== DATASET ==

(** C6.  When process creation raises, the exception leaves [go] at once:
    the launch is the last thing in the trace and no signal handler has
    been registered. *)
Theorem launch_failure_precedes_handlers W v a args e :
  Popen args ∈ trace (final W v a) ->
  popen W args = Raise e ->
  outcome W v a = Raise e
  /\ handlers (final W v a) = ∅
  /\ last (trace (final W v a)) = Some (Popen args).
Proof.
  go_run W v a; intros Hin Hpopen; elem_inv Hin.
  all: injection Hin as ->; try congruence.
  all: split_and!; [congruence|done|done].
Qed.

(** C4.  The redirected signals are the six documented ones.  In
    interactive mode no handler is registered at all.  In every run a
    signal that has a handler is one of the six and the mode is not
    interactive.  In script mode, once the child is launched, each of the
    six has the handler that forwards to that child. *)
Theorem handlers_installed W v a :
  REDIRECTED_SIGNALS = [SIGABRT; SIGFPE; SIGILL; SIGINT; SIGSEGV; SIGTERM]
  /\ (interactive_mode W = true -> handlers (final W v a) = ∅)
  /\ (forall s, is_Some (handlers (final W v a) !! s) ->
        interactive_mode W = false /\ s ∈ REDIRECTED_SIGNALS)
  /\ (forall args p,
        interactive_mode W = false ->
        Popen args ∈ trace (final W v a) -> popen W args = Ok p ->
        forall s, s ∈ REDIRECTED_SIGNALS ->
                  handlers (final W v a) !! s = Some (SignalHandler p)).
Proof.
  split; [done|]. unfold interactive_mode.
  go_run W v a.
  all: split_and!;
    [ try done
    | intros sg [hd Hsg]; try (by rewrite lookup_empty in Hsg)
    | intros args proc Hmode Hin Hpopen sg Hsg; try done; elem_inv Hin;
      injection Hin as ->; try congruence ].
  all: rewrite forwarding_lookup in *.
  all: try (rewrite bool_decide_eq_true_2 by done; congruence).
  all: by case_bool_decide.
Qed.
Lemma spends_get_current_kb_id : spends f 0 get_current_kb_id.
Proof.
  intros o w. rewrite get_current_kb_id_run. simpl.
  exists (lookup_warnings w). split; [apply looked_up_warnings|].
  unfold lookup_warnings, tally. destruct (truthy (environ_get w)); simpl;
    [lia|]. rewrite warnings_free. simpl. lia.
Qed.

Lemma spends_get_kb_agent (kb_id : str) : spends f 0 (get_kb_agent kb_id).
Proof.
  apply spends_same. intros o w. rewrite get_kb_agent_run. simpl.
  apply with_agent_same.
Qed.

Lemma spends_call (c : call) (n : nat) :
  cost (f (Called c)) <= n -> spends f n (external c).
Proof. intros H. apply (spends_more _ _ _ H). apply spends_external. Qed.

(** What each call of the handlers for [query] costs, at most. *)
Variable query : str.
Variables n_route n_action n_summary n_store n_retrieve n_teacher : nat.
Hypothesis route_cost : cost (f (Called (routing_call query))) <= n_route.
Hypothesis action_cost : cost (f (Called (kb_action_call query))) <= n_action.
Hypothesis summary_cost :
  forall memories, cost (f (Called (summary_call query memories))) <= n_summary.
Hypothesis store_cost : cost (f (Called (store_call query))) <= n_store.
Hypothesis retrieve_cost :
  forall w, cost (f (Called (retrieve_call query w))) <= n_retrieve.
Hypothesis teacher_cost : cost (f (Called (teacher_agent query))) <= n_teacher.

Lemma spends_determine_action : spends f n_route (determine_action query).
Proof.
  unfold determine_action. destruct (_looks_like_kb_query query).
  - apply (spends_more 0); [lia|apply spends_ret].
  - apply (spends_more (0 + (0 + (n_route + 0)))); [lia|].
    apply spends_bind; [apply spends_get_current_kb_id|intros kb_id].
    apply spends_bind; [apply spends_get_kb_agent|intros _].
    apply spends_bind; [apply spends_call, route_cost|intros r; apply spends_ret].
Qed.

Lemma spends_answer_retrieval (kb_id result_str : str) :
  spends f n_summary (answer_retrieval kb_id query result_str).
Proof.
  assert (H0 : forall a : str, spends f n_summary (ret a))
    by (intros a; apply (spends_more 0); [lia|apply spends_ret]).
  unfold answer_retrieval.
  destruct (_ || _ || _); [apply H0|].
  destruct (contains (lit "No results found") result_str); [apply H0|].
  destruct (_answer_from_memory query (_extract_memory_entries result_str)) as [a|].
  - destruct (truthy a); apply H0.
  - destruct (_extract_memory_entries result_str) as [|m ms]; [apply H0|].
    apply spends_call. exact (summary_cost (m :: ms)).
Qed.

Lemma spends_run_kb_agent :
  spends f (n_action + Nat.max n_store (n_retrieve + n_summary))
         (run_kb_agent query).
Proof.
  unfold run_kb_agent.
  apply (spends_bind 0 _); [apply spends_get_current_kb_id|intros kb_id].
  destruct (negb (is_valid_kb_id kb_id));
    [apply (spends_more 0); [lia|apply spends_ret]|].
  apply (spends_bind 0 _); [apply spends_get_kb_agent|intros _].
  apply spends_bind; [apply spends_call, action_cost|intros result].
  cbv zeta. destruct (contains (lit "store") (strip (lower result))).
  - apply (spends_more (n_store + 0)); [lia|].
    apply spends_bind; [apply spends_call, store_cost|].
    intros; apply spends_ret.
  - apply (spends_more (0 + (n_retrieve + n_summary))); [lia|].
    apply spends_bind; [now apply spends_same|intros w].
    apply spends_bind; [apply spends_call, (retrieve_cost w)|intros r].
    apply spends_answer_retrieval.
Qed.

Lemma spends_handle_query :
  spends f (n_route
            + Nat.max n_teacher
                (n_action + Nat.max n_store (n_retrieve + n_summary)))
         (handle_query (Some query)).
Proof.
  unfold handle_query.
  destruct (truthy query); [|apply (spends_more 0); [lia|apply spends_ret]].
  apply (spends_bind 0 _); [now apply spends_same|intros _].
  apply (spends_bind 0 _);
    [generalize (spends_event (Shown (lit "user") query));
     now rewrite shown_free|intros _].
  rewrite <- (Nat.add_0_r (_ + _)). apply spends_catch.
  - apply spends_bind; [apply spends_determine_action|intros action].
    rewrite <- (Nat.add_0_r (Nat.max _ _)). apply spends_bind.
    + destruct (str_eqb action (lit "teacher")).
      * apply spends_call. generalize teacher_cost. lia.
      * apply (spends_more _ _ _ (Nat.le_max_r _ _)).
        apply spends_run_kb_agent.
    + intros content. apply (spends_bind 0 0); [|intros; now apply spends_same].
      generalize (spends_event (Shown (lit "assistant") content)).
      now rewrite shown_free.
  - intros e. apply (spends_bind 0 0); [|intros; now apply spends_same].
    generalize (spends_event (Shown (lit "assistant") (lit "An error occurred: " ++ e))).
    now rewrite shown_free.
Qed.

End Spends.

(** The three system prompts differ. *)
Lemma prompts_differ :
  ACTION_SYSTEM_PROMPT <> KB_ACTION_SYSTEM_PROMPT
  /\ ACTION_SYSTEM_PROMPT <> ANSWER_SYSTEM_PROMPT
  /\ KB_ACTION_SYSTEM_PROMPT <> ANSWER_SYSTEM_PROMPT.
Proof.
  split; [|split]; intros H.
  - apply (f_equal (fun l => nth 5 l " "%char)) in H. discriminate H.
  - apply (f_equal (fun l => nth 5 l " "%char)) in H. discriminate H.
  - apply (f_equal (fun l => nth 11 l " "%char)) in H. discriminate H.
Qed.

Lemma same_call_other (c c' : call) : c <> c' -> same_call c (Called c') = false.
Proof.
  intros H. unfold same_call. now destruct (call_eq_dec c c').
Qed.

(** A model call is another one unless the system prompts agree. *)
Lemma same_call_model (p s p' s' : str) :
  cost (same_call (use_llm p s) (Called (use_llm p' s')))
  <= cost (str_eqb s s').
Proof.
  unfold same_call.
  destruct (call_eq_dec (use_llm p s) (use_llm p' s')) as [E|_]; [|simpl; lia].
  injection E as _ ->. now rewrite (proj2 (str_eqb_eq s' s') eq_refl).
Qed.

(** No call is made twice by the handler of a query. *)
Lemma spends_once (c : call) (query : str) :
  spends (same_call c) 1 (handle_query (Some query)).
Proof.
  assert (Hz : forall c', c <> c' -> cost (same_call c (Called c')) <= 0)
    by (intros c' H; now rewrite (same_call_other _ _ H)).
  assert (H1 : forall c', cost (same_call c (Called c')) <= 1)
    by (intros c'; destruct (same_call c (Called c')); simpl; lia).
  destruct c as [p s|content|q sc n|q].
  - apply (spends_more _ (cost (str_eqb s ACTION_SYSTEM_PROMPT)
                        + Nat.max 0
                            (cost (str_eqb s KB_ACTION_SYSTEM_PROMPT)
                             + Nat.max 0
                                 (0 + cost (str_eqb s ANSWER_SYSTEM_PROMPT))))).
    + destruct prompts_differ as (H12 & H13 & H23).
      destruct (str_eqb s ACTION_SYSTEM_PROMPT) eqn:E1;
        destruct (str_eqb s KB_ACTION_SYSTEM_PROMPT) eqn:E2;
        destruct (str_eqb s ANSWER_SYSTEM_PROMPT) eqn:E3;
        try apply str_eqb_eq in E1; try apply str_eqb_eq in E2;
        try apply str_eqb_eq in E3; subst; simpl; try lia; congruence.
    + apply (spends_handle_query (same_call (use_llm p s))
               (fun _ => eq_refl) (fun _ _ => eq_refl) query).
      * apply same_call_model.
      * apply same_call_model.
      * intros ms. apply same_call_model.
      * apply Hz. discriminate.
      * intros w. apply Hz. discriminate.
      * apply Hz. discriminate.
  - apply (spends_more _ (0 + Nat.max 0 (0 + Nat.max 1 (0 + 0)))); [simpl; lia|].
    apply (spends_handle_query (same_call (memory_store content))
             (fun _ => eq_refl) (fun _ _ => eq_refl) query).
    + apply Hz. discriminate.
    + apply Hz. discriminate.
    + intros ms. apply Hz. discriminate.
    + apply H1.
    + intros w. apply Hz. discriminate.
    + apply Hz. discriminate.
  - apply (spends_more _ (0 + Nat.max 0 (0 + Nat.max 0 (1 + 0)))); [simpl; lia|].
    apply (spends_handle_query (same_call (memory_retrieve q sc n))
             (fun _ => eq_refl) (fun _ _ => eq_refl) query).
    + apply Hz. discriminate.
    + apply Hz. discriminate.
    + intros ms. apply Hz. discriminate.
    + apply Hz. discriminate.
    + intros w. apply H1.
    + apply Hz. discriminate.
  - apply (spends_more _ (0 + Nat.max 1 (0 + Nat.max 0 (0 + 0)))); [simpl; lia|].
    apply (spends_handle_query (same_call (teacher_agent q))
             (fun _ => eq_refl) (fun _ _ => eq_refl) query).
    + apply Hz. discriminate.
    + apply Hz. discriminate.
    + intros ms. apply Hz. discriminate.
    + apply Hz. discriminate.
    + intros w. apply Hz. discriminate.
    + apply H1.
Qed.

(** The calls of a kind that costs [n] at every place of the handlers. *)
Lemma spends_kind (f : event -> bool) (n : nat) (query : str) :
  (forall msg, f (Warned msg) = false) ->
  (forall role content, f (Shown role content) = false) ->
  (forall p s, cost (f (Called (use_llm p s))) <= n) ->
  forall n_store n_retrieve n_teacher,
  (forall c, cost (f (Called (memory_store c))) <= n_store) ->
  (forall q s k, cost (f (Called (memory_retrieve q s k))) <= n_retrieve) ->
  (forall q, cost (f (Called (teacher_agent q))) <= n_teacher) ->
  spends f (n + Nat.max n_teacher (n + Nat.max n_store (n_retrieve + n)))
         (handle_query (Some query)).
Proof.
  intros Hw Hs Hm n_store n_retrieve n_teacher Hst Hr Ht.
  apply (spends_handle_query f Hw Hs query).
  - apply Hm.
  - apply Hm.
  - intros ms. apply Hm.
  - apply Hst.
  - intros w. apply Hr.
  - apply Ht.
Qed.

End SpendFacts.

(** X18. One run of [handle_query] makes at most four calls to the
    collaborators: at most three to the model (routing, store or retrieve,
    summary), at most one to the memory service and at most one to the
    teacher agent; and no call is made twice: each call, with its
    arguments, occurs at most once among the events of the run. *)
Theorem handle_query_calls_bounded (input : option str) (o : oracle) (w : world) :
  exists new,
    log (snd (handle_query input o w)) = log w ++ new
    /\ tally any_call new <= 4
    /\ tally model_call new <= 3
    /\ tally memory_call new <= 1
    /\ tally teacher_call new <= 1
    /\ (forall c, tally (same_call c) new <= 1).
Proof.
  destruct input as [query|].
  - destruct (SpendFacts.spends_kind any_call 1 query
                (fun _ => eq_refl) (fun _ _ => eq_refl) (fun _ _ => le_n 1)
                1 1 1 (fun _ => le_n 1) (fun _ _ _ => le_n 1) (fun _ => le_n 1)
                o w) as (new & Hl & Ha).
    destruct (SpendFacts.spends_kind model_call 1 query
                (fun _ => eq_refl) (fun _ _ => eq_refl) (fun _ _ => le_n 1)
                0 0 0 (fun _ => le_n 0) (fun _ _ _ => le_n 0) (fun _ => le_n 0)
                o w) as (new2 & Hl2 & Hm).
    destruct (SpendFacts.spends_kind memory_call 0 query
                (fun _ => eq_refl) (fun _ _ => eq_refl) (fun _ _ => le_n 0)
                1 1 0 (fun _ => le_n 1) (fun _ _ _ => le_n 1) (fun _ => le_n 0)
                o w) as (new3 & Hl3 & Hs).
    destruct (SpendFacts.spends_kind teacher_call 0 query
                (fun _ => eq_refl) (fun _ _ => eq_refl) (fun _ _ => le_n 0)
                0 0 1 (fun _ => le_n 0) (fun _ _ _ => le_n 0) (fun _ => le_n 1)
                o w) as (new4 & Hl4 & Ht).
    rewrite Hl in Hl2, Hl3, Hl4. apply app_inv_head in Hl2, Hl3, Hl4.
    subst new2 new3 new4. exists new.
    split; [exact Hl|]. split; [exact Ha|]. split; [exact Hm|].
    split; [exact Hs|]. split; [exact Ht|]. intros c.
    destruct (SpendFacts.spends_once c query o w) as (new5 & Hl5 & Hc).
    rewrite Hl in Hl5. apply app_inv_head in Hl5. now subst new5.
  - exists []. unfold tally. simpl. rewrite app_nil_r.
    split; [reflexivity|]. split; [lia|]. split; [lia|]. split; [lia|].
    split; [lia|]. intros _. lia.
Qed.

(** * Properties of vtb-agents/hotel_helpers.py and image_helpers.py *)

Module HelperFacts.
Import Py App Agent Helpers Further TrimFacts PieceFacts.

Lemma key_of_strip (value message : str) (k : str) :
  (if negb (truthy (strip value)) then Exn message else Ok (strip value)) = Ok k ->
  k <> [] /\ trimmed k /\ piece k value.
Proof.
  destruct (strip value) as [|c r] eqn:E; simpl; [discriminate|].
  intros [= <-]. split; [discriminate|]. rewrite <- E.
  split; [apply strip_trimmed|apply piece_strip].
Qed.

===

* TRY IT: Print the lines above from the one with "forall memories, cost" through the one with "- apply (spends_more (0 + (0", both included, exactly as written and nothing more.

* TASK ANSWER:
  forall memories, cost (f (Called (summary_call query memories))) <= n_summary.
Hypothesis store_cost : cost (f (Called (store_call query))) <= n_store.
Hypothesis retrieve_cost :
  forall w, cost (f (Called (retrieve_call query w))) <= n_retrieve.
Hypothesis teacher_cost : cost (f (Called (teacher_agent query))) <= n_teacher.

Lemma spends_determine_action : spends f n_route (determine_action query).
Proof.
  unfold determine_action. destruct (_looks_like_kb_query query).
  - apply (spends_more 0); [lia|apply spends_ret].
  - apply (spends_more (0 + (0 + (n_route + 0)))); [lia|].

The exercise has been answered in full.